NYC Paves Way to Send Homeless Population to Upstate Counties That Rejected Migrant Relocation

New York City hopes to ease the pressure on its overcrowded shelter system by paying homeless New Yorkers to move upstate.
NYC Paves Way to Send Homeless Population to Upstate Counties That Rejected Migrant Relocation
A homeless man sleeps on subway train seats in New York in this file photo taken on April 14, 2021. (Richard Drew/AP Photo)
Bill Pan

New York City will soon be subsidizing its homeless and low-income residents to live upstate, a move that follows months-long unsuccessful efforts to resettle illegal immigrants to the counties north of the city.

New York Mayor Eric Adams said on Tuesday that he would  issue an emergency decree that would, for the first time, allow people to use city-funded housing vouchers anywhere in the Empire State.

The vouchers, which are administered as part of the City Fighting Homelessness and Eviction Prevention Supplement, or CityFHEPS, program, have traditionally been able to help families and individuals pay rent only within the five boroughs. Recipients contribute 30 percent of their income toward rent, while the city covers the rest.

As of this June, the CityFHEPS program supports some 30,000 households. It's unclear how many voucher holders would opt to leave the city.

The ability to move out of town with a CityFHEPS voucher, according to the Adams administration, will hopefully ease the pressure on the city's already overcrowded shelter system, a problem severely worsened by the arrival of hundreds of thousands of illegal immigrants.

"As a result of a housing crisis and more than 116,000 asylum seekers arriving in New York City asking for shelter since last spring, we have more people than ever in the city's care," the mayor said in a statement.

"These reforms will give longtime New Yorkers the ability to move out of our city's shelter system to other parts of the state with more affordable housing options, while simultaneously opening up space in our city's shelter system for the approximately 10,000 migrants who continue to arrive in the city seeking shelter month after month," he continued.

"We hope our partners across the state will greet these longtime New Yorkers with open arms and good job opportunities."

Mr. Adams is expected to issue the emergency order by early next week, and the changes will go into effect immediately after that.

County Leaders: Reverse This Initiative

The decision faces almost immediate opposition from leaders of the upstate counties. What the City Hall is offering, they said, is not a solution, but a "direct extension of the federal government's failure to address the migrant crisis."

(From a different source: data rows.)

Definition session_get (E : Session.t) (uri : value) (st : State)
  : (transport_error + props) * State :=
  (Session.get E (calls st) uri,
   mkState (heap st) (calls st ++ [Get uri]) (ticks st)).

Definition session_post (E : Session.t) (uri : value) (body : props) (st : State)
  : (transport_error + props) * State :=
  (Session.post E (calls st) uri body,
   mkState (heap st) (calls st ++ [Post uri body]) (ticks st)).

Definition session_delete (E : Session.t) (uri : value) (st : State)
  : (transport_error + unit) * State :=
  (Session.delete E (calls st) uri,
   mkState (heap st) (calls st ++ [Delete uri]) (ticks st)).

(** Python's truth value of an object. *)
Definition truthy (v : value) : bool :=
  match v with
  | VNone => false
  | VBool b => b
  | VInt n => negb (n =? 0)%Z
  | VStr s => negb (String.eqb s "")
  | VList items => match items with [] => false | _ :: _ => true end
  | VDict entries => match entries with [] => false | _ :: _ => true end
  end.

(** What [for x in v] runs over, or [None] where Python raises TypeError
    because [v] is not iterable. A string yields its characters, a
    dictionary its keys. *)
Definition iterate (v : value) : option (list value) :=
  match v with
  | VList items => Some items
  | VStr s => Some ((fun c => VStr (String c EmptyString)) <$> String.list_ascii_of_string s)
  | VDict entries => Some ((fun kv => VStr kv.1) <$> entries)
  | VNone | VBool _ | VInt _ => None
  end.

(** ** The objects *)

(** The class of a manager object; [isinstance(manager, HbaManager)] looks
    at nothing else. *)
Inductive manager_class : Type :=
| HbaManagerClass
| OtherManagerClass (name : string).

(** A resource's reference back to its manager. *)
Record manager_ref : Type := mkManagerRef {
  class_of : manager_class;
  manager_id : nat
}.

Definition isinstance_HbaManager (manager : manager_ref) : bool :=
  match class_of manager with
  | HbaManagerClass => true
  | OtherManagerClass _ => false
  end.

(** ** [BaseResource] ([_resource.py]) *)

Module BaseResource.

(** The four attributes that [__init__] sets. *)
Record t : Type := mk {
  _manager : manager_ref;
  _properties : loc;
  _properties_timestamp : Z;
  _full_properties : bool
}.

Section methods.
Variable E : Session.t.

(** [BaseResource.__init__(self, manager, properties)] *)
Definition __init__ (manager : manager_ref) (properties : loc) (st : State)
  : t * State :=
  let '(copy, st) := alloc (deref st properties) st in
  let '(timestamp, st) := now E st in
  (mk manager copy timestamp false, st).

(** The accessors [properties], [manager], [full_properties] and
    [properties_timestamp] return the attribute itself. *)
Definition properties (self : t) : loc := _properties self.
Definition manager (self : t) : manager_ref := _manager self.
Definition full_properties (self : t) : bool := _full_properties self.
Definition properties_timestamp (self : t) : Z := _properties_timestamp self.

(** [get_property] and [pull_full_properties] call each other. [fuel]
    bounds the depth of that chain of calls, as the interpreter's
    recursion limit does. *)
Fixpoint get_property (fuel : nat) (self : t) (name : string) (st : State)
  {struct fuel} : outcome value * t * State :=
  match fuel with
  | O => (Raise RecursionError, self, st)
  | S fuel =>
      match deref st (_properties self) !! name with
      | Some v => (Return v, self, st)
      | None =>
          if full_properties self then (Raise (KeyError name), self, st)
          else
            match pull_full_properties fuel self st with
            | (Raise e, self, st) => (Raise e, self, st)
            | (Return _, self, st) =>
                match deref st (_properties self) !! name with
                | Some v => (Return v, self, st)
                | None => (Raise (KeyError name), self, st)
                end
            end
      end
  end
with pull_full_properties (fuel : nat) (self : t) (st : State)
  {struct fuel} : outcome unit * t * State :=
  match fuel with
  | O => (Raise RecursionError, self, st)
  | S fuel =>
      match get_property fuel self "object-uri" st with
      | (Raise e, self, st) => (Raise e, self, st)
      | (Return uri, self, st) =>
          match session_get E uri st with
          | (inl e, st) => (Raise (TransportError e), self, st)
          | (inr full_properties, st) =>
              let '(copy, st) := alloc full_properties st in
              let '(timestamp, st) := now E st in
              (Return tt, mk (manager self) copy timestamp true, st)
          end
      end
  end.

End methods.
End BaseResource.


(** ** [Hba] ([_hba.py]) *)

(** The classes [Partition] and [Port] are outside the two files; of each
    only what [_hba.py] reads is kept: the inherited resource state, and
    the [uri] attribute (a string). *)
Record Partition : Type := mkPartition {
  partition_resource : BaseResource.t;
  partition_uri : string
}.

Record Port : Type := mkPort {
  port_uri : string
}.

Module Hba.

(** An [Hba] object: the state it inherits from [BaseResource], and the
    attribute [_uri] that its methods read (a string, by the comment in
    [__init__]: "uri (string): Canonical URI path of the resource"). *)
Record t : Type := mk {
  base : BaseResource.t;
  _uri : string
}.

(** A constructor called as [C(manager, uri, name, properties)], where
    [name] and [properties] may be [None]. *)
Definition init_t : Type :=
  manager_ref -> value -> option value -> option loc -> State -> outcome t * State.

Section methods.
Variable E : Session.t.

(** [super(Hba, self).__init__], the initialiser of the base class. *)
Variable super___init__ : init_t.

(** [Hba.__init__(self, manager, uri, name=None, properties=None)] *)
Definition __init__ : init_t := fun manager uri name properties st =>
  if negb (isinstance_HbaManager manager) then (Raise AssertionError, st)
  else super___init__ manager uri name properties st.

(** [pull_full_properties], inherited from [BaseResource]. *)
Definition pull_full_properties (fuel : nat) (self : t) (st : State)
  : outcome unit * t * State :=
  let '(r, b, st) := BaseResource.pull_full_properties E fuel (base self) st in
  (r, mk b (_uri self), st).

(** [Hba.delete(self)] *)
Definition delete (self : t) (st : State) : outcome unit * t * State :=
  match session_delete E (VStr (_uri self)) st with
  | (inl e, st) => (Raise (TransportError e), self, st)
  | (inr _, st) => (Return tt, self, st)
  end.

(** [Hba.update_properties(self, properties)] *)
Definition update_properties (self : t) (properties : loc) (st : State)
  : outcome unit * t * State :=
  match session_post E (VStr (_uri self)) (deref st properties) st with
  | (inl e, st) => (Raise (TransportError e), self, st)
  | (inr _, st) => (Return tt, self, st)
  end.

"The solution to this crisis rests squarely at the feet of the federal government where it began," Stephen Acquario, the executive director of New York Association of Counties, said in a statement Tuesday.

"While counties recognize the dire situation the city is facing, we are gravely concerned that the plan announced today will only exacerbate the affordable housing crisis that counties across the state are experiencing," Mr. Acquario noted.

Specifically, the counties worry that this action will add additional strain on a range of county services, from mental health to public health to  education, that are already "stretched to the breaking point" in many communities.

"Shifting a problem from one part of the state to another does not solve anything—it simply creates more problems," Mr. Acquario said, calling on the city to rescind the expanded housing voucher initiative in the meantime.

NYC Abandons Migrants Relocation Lawsuit

Mr. Adams' plan also comes after his administration quietly dropped legal action against upstate counties and towns that issued emergency orders barring illegal migrants from being bused there for housing and other services.

The city in June sued more than 30 localities over those orders, describing them as "misguided and unlawful" edicts "premised on false claims" that illegal immigrants' presence would pose a serious threat to public safety.

"Respondents' EOs burden and obstruct New York City's lawful and reasonable efforts to address the ongoing statewide humanitarian crisis in a manner that is explicitly permitted by law and required by this statewide emergency," a 37-page complaint filed in New York Supreme Court read.

The legal challenges were largely discontinued last week after a judge ruled that the city would have to bring each case to the court in the corresponding counties instead of having all of them be heard in one Manhattan court, making it logistical untenable for the city's attorneys.

There are still four counties left in the city's lawsuit, namely Dutchess, Orange, Onondaga and Rockland Counties. They have also sued New York City over attempts to ship illegal immigrants to their doorsteps.

The Adams administration had spent months trying to get upstate and suburban counties to take in some of the swelling population of illegal immigrants in the city's care. In the spring, Mr. Adams used his emergency authority to enter a no-bid $432 million contract with DocGo, a mobile health company that previously worked with the city to distribute COVID-19 vaccines, to bus the newcomers out of the city and order hotel and motel rooms for them in other counties.

"It would limit hotel space during our busiest tourist season, thereby threatening the existing local jobs, the economy that our community depends on," Yvette Aguiar, supervisor of Riverhead, Suffolk County, said last week at a press conference about the discontinuance of New York City's legal action against her town.

"Nobody should try to circumvent our own zoning," Ms. Aguiar said. "We understand our town. We understand the intricacies. We understand the people. And I don't think somebody in New York City should govern our town laws."